(Beginning of Information shown)

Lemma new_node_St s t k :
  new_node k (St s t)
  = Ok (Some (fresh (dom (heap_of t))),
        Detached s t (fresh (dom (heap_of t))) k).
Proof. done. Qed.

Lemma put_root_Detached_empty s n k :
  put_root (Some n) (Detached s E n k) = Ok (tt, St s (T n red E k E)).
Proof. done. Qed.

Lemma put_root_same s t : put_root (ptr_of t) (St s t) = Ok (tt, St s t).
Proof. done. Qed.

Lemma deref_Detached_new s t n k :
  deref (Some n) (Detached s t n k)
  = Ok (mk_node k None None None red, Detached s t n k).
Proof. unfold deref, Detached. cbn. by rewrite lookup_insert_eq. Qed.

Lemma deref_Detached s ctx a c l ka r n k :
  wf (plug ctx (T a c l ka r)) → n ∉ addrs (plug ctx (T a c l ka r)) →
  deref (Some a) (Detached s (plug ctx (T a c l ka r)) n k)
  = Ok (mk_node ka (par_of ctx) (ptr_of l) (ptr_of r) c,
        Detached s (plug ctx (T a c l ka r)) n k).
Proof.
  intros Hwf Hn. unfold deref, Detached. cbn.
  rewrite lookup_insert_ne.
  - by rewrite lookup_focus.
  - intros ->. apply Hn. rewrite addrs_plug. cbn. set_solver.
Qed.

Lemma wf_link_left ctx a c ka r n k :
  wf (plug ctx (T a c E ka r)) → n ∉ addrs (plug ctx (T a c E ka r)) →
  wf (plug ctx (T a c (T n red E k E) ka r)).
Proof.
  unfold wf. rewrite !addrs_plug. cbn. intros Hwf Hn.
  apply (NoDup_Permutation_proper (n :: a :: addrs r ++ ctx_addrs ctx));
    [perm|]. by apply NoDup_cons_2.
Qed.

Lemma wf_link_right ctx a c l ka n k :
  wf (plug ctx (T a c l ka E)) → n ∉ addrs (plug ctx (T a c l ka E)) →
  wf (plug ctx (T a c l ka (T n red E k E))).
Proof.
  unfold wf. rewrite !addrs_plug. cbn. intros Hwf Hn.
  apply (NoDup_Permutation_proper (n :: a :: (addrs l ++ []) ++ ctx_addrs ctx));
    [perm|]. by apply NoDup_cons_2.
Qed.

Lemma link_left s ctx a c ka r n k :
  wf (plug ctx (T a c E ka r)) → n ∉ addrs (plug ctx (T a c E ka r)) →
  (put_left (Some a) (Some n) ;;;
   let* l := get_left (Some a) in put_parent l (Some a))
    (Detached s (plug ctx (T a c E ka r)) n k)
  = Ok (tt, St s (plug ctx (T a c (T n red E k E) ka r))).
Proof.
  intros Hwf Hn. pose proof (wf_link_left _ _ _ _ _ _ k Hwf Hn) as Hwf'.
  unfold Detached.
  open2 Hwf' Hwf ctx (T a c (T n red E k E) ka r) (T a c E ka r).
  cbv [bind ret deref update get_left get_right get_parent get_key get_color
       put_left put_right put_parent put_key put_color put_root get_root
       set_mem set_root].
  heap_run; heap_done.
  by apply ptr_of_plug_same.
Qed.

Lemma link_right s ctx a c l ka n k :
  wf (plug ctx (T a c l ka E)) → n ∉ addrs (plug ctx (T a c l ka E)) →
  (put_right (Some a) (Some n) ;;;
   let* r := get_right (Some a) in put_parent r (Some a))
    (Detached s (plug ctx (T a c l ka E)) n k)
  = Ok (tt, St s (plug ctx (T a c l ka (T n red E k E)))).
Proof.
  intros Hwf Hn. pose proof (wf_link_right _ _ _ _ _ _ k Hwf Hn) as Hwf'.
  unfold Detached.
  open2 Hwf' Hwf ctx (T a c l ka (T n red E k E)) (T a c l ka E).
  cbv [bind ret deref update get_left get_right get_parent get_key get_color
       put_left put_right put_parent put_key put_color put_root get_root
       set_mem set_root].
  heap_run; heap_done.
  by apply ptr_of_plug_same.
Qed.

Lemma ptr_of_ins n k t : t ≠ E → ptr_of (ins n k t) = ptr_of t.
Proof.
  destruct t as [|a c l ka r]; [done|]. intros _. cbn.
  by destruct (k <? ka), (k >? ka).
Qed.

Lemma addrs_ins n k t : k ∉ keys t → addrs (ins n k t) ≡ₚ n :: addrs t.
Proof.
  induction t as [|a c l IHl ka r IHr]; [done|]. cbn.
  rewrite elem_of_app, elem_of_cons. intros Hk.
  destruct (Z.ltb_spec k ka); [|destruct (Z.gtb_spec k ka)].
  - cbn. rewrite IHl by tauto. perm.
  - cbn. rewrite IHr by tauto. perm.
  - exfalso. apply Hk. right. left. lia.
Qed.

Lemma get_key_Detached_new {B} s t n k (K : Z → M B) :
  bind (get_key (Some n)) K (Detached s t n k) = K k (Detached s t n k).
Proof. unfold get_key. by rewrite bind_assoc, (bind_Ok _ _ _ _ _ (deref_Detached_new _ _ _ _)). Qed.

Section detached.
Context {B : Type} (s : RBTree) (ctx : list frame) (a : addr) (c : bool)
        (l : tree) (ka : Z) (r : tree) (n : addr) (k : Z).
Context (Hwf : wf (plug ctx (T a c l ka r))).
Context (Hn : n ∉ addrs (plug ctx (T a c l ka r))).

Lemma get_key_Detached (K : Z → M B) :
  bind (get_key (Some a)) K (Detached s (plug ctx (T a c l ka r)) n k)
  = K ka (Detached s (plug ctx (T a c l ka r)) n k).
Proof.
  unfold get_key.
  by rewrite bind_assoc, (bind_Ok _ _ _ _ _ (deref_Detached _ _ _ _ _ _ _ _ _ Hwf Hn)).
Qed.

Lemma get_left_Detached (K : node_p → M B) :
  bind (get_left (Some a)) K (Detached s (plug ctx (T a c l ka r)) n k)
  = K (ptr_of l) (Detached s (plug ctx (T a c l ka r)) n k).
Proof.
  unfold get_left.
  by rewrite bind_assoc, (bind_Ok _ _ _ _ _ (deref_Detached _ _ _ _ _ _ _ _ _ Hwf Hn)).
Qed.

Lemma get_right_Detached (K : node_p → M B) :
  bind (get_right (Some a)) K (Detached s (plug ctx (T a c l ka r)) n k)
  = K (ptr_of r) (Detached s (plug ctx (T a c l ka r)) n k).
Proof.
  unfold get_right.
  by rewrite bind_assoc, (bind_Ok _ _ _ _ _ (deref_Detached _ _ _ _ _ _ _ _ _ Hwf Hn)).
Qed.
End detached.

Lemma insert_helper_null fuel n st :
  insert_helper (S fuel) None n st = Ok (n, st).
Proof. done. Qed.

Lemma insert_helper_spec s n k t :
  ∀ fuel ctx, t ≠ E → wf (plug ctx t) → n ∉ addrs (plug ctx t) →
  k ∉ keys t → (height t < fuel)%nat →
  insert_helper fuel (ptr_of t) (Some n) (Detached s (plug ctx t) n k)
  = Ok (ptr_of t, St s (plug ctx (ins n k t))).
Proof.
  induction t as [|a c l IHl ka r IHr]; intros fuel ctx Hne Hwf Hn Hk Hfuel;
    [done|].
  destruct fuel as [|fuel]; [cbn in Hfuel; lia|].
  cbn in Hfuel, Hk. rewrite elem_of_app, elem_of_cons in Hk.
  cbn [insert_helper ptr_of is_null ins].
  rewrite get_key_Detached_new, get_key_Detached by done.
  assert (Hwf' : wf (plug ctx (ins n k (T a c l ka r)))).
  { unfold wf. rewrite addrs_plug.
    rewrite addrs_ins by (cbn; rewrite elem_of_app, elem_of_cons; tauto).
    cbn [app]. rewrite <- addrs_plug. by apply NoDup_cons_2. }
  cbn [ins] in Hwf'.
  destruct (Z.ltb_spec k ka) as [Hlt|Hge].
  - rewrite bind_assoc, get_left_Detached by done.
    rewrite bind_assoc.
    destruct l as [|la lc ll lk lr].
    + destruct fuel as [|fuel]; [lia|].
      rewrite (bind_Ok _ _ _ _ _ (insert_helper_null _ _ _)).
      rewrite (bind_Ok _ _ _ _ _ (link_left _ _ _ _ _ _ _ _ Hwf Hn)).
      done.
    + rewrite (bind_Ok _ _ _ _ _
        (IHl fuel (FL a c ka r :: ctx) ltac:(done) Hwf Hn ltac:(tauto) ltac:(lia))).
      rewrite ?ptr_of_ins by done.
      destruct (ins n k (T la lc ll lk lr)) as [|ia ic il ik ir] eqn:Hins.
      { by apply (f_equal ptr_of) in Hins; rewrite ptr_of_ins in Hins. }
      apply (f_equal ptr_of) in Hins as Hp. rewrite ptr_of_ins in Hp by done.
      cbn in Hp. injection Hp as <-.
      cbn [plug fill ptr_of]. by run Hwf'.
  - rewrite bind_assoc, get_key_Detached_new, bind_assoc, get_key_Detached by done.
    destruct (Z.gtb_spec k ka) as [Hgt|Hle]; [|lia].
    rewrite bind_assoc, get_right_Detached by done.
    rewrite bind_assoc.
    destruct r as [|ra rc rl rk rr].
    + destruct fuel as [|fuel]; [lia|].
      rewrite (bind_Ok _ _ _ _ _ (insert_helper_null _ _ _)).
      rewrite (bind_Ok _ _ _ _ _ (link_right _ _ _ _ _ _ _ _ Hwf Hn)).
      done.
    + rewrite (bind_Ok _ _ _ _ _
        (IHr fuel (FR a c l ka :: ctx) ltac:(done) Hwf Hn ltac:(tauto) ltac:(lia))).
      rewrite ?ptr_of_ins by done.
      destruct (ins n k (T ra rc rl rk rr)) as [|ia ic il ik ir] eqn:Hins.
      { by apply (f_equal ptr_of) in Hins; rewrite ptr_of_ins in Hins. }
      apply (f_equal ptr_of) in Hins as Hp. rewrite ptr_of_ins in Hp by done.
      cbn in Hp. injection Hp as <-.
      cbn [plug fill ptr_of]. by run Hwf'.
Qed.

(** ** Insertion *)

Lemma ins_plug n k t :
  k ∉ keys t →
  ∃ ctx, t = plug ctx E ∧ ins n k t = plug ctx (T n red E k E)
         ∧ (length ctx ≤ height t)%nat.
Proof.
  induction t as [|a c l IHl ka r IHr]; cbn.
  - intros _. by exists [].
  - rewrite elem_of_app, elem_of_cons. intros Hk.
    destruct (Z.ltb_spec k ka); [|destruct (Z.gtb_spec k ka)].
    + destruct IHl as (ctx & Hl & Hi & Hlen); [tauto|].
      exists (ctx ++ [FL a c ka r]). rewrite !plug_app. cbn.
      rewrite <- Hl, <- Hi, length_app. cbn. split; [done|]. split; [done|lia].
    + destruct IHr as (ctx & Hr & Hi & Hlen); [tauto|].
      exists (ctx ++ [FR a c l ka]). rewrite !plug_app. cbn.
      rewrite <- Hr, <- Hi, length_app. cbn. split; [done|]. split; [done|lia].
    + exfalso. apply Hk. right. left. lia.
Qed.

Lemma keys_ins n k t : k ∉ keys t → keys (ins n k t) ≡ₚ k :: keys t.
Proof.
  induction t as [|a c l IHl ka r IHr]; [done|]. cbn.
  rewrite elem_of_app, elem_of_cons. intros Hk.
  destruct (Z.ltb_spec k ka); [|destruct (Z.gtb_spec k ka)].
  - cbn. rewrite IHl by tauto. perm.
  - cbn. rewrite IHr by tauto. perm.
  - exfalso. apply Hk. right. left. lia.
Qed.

(End of Information shown)

# The problem
The entries above hold the needed span. Transcribe exactly the lines from the one with "Proof. unfold get_key." to the one with "(l : tree) (ka", both included.

# Exercise solution
Proof. unfold get_key. by rewrite bind_assoc, (bind_Ok _ _ _ _ _ (deref_Detached_new _ _ _ _)). Qed.

Section detached.
Context {B : Type} (s : RBTree) (ctx : list frame) (a : addr) (c : bool)
        (l : tree) (ka : Z) (r : tree) (n : addr) (k : Z).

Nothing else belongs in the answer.